Eneng diduga diproses oleh seorang perempuan berinisial Aah, warga Desa Kertasari, Kecamatan Rengasdengklok, Kabupaten Karawang, yang disebut-sebut sebagai pemroses ilegal atau jalur “kaki lima”. Dugaan ini memperkuat indikasi adanya praktik mafia TPPO yang masih bebas beroperasi di daerah.
Kabar penyiksaan yang dialami Eneng memicu langkah cepat Forum Perlindungan Migran Indonesia (FPMI) DPD Kabupaten Karawang. Pada Jumat (30/1/2026), FPMI secara resmi melakukan pendampingan terhadap anak kandung korban, Asria Tri Febriani, untuk melaporkan kasus tersebut ke BP3MI (Balai Pelayanan Pelindungan Pekerja Migran Indonesia) Kabupaten Karawang.
Talam, Bidang Investigasi FPMI DPD Karawang, menegaskan bahwa laporan ini bukan sekedar pengaduan biasa, melainkan alarm darurat atas kejahatan kemanusiaan lintas negara.
“Benar, hari ini kami mendampingi Ibu Asria Tri Febriani melapor ke BP3MI Kabupaten Karawang terkait nasib tragis Ibu Eneng Nurhasanah. Ia merupakan PMI nonprosedural yang saat ini berada di Libya dan dikabarkan mengalami penyiksaan oleh oknum agensi,” ujar Talam, Jumat (30/1/2026).
Dalam laporan tersebut, FPMI secara tegas menyebut nama Aah sebagai pihak yang diduga memproses keberangkatan Eneng secara ilegal.
“Kami sampaikan secara jelas bahwa pemrosesan PMI Ibu Eneng dilakukan secara melanggar aturan. Kami akan mengawal kasus ini sampai tuntas, hingga korban bisa dipulangkan ke Indonesia,” tegasnya.
FPMI juga mengapresiasi respons cepat BP3MI Kabupaten Karawang yang dinilai profesional dan responsif terhadap pengaduan tersebut.
“Terima kasih kepada BP3MI Karawang yang langsung menanggapi laporan ini. Kami yakin kasus ini tidak akan berhenti di meja laporan saja,” tambah Talam.
Sementara itu, penanggung jawab BP3MI Kabupaten Karawang, Irman Firmansyah, S.Sos, membenarkan bahwa pihaknya telah menerima laporan tersebut dan langsung meneruskannya ke tingkat Provinsi untuk ditindaklanjuti oleh KP2MI.

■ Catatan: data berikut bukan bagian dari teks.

(** * Retro UFO game: simulation core and particle engine

    A shallow embedding of the per-frame simulation of [src/js/main.js],
    of the game-state manager ([GameStateManager], src/unnamed/part_001)
    and of the particle engine ([ParticleSystem], src/unnamed/part_000),
    followed by the properties of the specification that concern them.

    Numbers.  JavaScript numbers are IEEE doubles; here coordinates, speeds
    and timers are exact rationals ([Q], compared with [==]), integer
    counters are [Z] or [nat].  A Euclidean length is only ever compared
    with a bound in the entity code, so it is carried as its square
    ([lengthSq]) and compared through [len_lt] / [len_gt].  The one place
    where a length is used as a value, the speed clamp of [updateUFO], is
    modelled over the reals in [Module UfoPhysics].

    Collaborators.  Calls into the scene graph, the audio layer, the
    visual effects and (from main.js) the particle engine are recorded
    in a chronological [trace] of [Event]s.  What main.js obtains from
    [Math.random], [Math.sin], [Math.cos] and [Vector3.normalize] is
    taken from section variables. *)

From Stdlib Require Import QArith Qminmax ZArith List Lia Bool Arith.
From Stdlib Require Import Permutation Sorted Lqa Reals Lra Qreals.
Import ListNotations.

Local Open Scope Q_scope.

(** ** Scalars and vectors *)

Definition Qltb (a b : Q) : bool := negb (Qle_bool b a).

Record Vec3 : Type := mkVec3 { vx : Q; vy : Q; vz : Q }.

Definition vzero : Vec3 := mkVec3 0 0 0.

Definition vadd (a b : Vec3) : Vec3 :=
  mkVec3 (vx a + vx b) (vy a + vy b) (vz a + vz b).

Definition vsub (a b : Vec3) : Vec3 :=
  mkVec3 (vx a - vx b) (vy a - vy b) (vz a - vz b).

Definition vscale (a : Vec3) (s : Q) : Vec3 :=
  mkVec3 (vx a * s) (vy a * s) (vz a * s).

Definition lengthSq (a : Vec3) : Q := vx a * vx a + vy a * vy a + vz a * vz a.

Definition distanceToSq (a b : Vec3) : Q := lengthSq (vsub a b).

(** [sqrt sq < r], for [0 <= sq]. *)
Definition len_lt (sq r : Q) : bool := Qltb 0 r && Qltb sq (r * r).

(** [sqrt sq > r], for [0 <= sq]. *)
Definition len_gt (sq r : Q) : bool := Qltb r 0 || Qltb (r * r) sq.

(** [THREE.MathUtils.lerp]. *)
Definition lerp (x y t : Q) : Q := (1 - t) * x + t * y.

(** ** JavaScript arrays *)

(** [a.splice(index, 1)]. *)
Fixpoint splice1 {A : Type} (index : nat) (a : list A) : list A :=
  match a, index with
  | [], _ => []
  | _ :: t, O => t
  | x :: t, S i => x :: splice1 i t
  end.

(** [a[index] = x] for an index inside the array. *)
Fixpoint store {A : Type} (index : nat) (x : A) (a : list A) : list A :=
  match a, index with
  | [], _ => []
  | _ :: t, O => x :: t
  | y :: t, S i => y :: store i x t
  end.

(** [Array.prototype.forEach] over an array that lives in the state [W]:
    the length is read once, the indices [0 .. length-1] are walked in
    order, an index is visited only if the array still has it, and the
    callback sees the array as the earlier calls left it. *)
Section ForEach.
Context {W A : Type}.
Variable arr : W -> list A.
Variable callback : A -> nat -> W -> W.

Definition visit (k : nat) (w : W) : W :=
  match nth_error (arr w) k with
  | Some a => callback a k w
  | None => w
  end.

Fixpoint forEach_from (steps k : nat) (w : W) : W :=
  match steps with
  | O => w
  | S steps' => forEach_from steps' (S k) (visit k w)
  end.

Definition forEach (w : W) : W := forEach_from (length (arr w)) 0 w.
End ForEach.

(** ** Game-state manager (src/unnamed/part_001) *)

Module GameStateManager.

Inductive State : Type := START | PLAYING | PAUSED | GAME_OVER | HELP.

Definition State_eqb (a b : State) : bool :=
  match a, b with
  | START, START | PLAYING, PLAYING | PAUSED, PAUSED
  | GAME_OVER, GAME_OVER | HELP, HELP => true
  | _, _ => false
  end.

(** Calls received that the rest of the game observes. *)
Inductive Call : Type :=
  | CallEndGame (finalScore : Z).

(** [highScores] keeps the scores of the stored entries (their dates are
    not read by any decision); [calls] is the chronological record of
    [endGame] invocations. *)
Record t : Type := mk {
  currentState : State;
  score : Z;
  health : Z;
  highScores : list Z;
  calls : list Call
}.

Definition init : t := mk START 0 3 [] [].

(** The screens toggled by [changeState] are presentation; the state
    variable is what the simulation reads. *)
Definition changeState (newState : State) (g : t) : t :=
  mk newState (score g) (health g) (highScores g) (calls g).

(** [sort((a, b) => b.score - a.score)]: insertion from the right end,
    each entry placed in front of the entries that do not beat it, which
    sorts from the highest score down and keeps ties in their order. *)
Fixpoint insertDesc (s : Z) (l : list Z) : list Z :=
  match l with
  | [] => [s]
  | x :: t => if (x <=? s)%Z then s :: x :: t else x :: insertDesc s t
  end.

Definition sortDesc (l : list Z) : list Z := fold_right insertDesc [] l.

Definition saveHighScore (s : Z) (g : t) : t :=
  mk (currentState g) (score g) (health g)
     (firstn 5 (sortDesc (highScores g ++ [s]))) (calls g).

Definition endGame (g : t) : t :=
  let g0 := mk (currentState g) (score g) (health g) (highScores g)
               (calls g ++ [CallEndGame (score g)]) in
  changeState GAME_OVER (saveHighScore (score g0) g0).

Definition updateScore (newScore : Z) (g : t) : t :=
  mk (currentState g) newScore (health g) (highScores g) (calls g).

Definition updateHealth (newHealth : Z) (g : t) : t :=
  let g1 := mk (currentState g) (score g) newHealth (highScores g) (calls g) in
  if (health g1 <=? 0)%Z then endGame g1 else g1.

(** [startGame()] and [restartGame()] up to their callbacks
    [onStartGame] and [onRestartGame], which main.js supplies (see
    [pressStart] and [pressRestart]). *)
Definition startGame (g : t) : t :=
  let g1 := mk (currentState g) 0 3 (highScores g) (calls g) in
  changeState PLAYING (updateHealth 3 (updateScore 0 g1)).

Definition restartGame (g : t) : t :=
  let g1 := mk (currentState g) 0 3 (highScores g) (calls g) in
  changeState PLAYING (updateHealth 3 (updateScore 0 g1)).

Definition pauseGame (g : t) : t := changeState PAUSED g.
Definition resumeGame (g : t) : t := changeState PLAYING g.

Definition isGameActive (g : t) : bool := State_eqb (currentState g) PLAYING.

Definition endGameCalls (g : t) : nat := length (calls g).

(** The [keydown] listener of [setupEventListeners], for the key P. *)
Definition keyP (g : t) : t :=
  match currentState g with
  | PLAYING => pauseGame g
  | PAUSED => resumeGame g
  | _ => g
  end.

End GameStateManager.

(** ** Entities and global state of main.js *)

Inductive Sound : Type :=
| UfoEngineLoop | UfoTractorBeam | UfoExplosion
| CowMoo | CowAbductionComplete
| JetMissile | UiGameStart | MusicBackground.

Inductive ParticleType : Type := Exhaust | Explosion | Sparkle | Smoke.

(** Calls issued by main.js to its collaborators.  Objects (meshes,
    emitters, positional sounds) are named by the number they received
    at creation. *)
Inductive Event : Type :=
| SoundPlay (s : Sound)
| SoundStop (s : Sound)
| AudioPlay (audio : nat)
| AudioStop (audio : nat)
| ShakeScreen (intensity : Q)
| CreateEmitter (type : ParticleType) (emitter : nat)
| CreateExplosion (position : Vec3) (size count : Q)
| UpdateEmitterPosition (emitter : nat)
| RemoveEmitter (emitter : nat)
| SceneAdd (object : nat)
| SceneRemove (object : nat)
| VisualEffectsInit.

Record Keys : Type := mkKeys {
  ArrowUp : bool; ArrowDown : bool; ArrowLeft : bool; ArrowRight : bool;
  Space : bool; Shift : bool; KeyE : bool; KeyM : bool
}.

Definition noKeys : Keys := mkKeys false false false false false false false false.

Record Cow : Type := mkCow {
  cow_id : nat;
  cow_position : Vec3;
  cow_rotationY : Q;
  cow_radius : Q;
  isBeingAbducted : bool;
  abductionProgress : Q;
  idle_timer : Q;
  idle_speed : Q
}.

(** A positional sound attached to a jet. *)
Record Audio : Type := mkAudio { audio_id : nat; isPlaying : bool }.

Record Jet : Type := mkJet {
  jet_id : nat;
  jet_position : Vec3;
  jet_rotationX : Q;
  jet_rotationY : Q;
  jet_radius : Q;
  jet_speed : Q;
  lastFired : Z;
  fireRate : Q;
  target : Vec3;
  engineSound : option Audio;
  jet_exhaustEmitter : option nat
}.

Record Missile : Type := mkMissile {
  missile_id : nat;
  missile_position : Vec3;
  missile_radius : Q;
  direction : Vec3;
  missile_speed : Q;
  lifeTime : Z;
  missile_exhaustEmitter : option nat
}.

Record World : Type := mkWorld {
  gameActive : bool;
  ufo_position : Vec3;
  ufo_radius : Q;
  velocity : Vec3;
  keys : Keys;
  tractorBeam_visible : bool;
  cows : list Cow;
  jets : list Jet;
  missiles : list Missile;
  lastJetSpawn : Z;
  currentSpawnInterval : Q;
  gameStateManager : GameStateManager.t;
  miniMap : bool;
  draws : nat;   (* calls to Math.random() made so far *)
  nextId : nat;  (* objects created so far *)
  trace : list Event
}.

Definition set_gameActive (b : bool) (w : World) : World :=
  mkWorld b (ufo_position w) (ufo_radius w) (velocity w) (keys w)
    (tractorBeam_visible w) (cows w) (jets w) (missiles w) (lastJetSpawn w)
    (currentSpawnInterval w) (gameStateManager w) (miniMap w) (draws w)
    (nextId w) (trace w).

Definition set_ufo_position (p : Vec3) (w : World) : World :=
  mkWorld (gameActive w) p (ufo_radius w) (velocity w) (keys w)
    (tractorBeam_visible w) (cows w) (jets w) (missiles w) (lastJetSpawn w)
    (currentSpawnInterval w) (gameStateManager w) (miniMap w) (draws w)
    (nextId w) (trace w).

Definition set_velocity (v : Vec3) (w : World) : World :=
  mkWorld (gameActive w) (ufo_position w) (ufo_radius w) v (keys w)
    (tractorBeam_visible w) (cows w) (jets w) (missiles w) (lastJetSpawn w)
    (currentSpawnInterval w) (gameStateManager w) (miniMap w) (draws w)
    (nextId w) (trace w).

Definition set_keys (k : Keys) (w : World) : World :=
  mkWorld (gameActive w) (ufo_position w) (ufo_radius w) (velocity w) k
    (tractorBeam_visible w) (cows w) (jets w) (missiles w) (lastJetSpawn w)
    (currentSpawnInterval w) (gameStateManager w) (miniMap w) (draws w)
    (nextId w) (trace w).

“Kami telah menerima pengaduan PMI nonprosedural atas nama Ibu Eneng Nurhasanah yang didampingi FPMI. Saat ini kasusnya sudah kami teruskan ke Provinsi untuk proses lebih lanjut,” ujar Irman, Sabtu (31/1/2026).
Irman menegaskan bahwa pemroses ilegal harus bertanggung jawab secara hukum.
“Pemroses PMI ini harus segera diproses karena jelas melanggar aturan dan mengakibatkan korban mengalami penyiksaan. Ini tidak boleh dibiarkan,” tegasnya.
Ia juga mengingatkan masyarakat agar tidak tergiur iming-iming kerja ke luar negeri melalui jalur ilegal yang justru berujung petaka.
Kasus Eneng Nurhasanah kembali membuka borok lama: lemahnya pengawasan, bebasnya calo ilegal, dan masih maraknya mafia TPPO yang memperdagangkan warga negara sendiri demi keuntungan pribadi. Publik kini menunggu, apakah aparat benar-benar hadir untuk menyelamatkan korban, atau justru kembali membiarkan kejahatan ini berulang.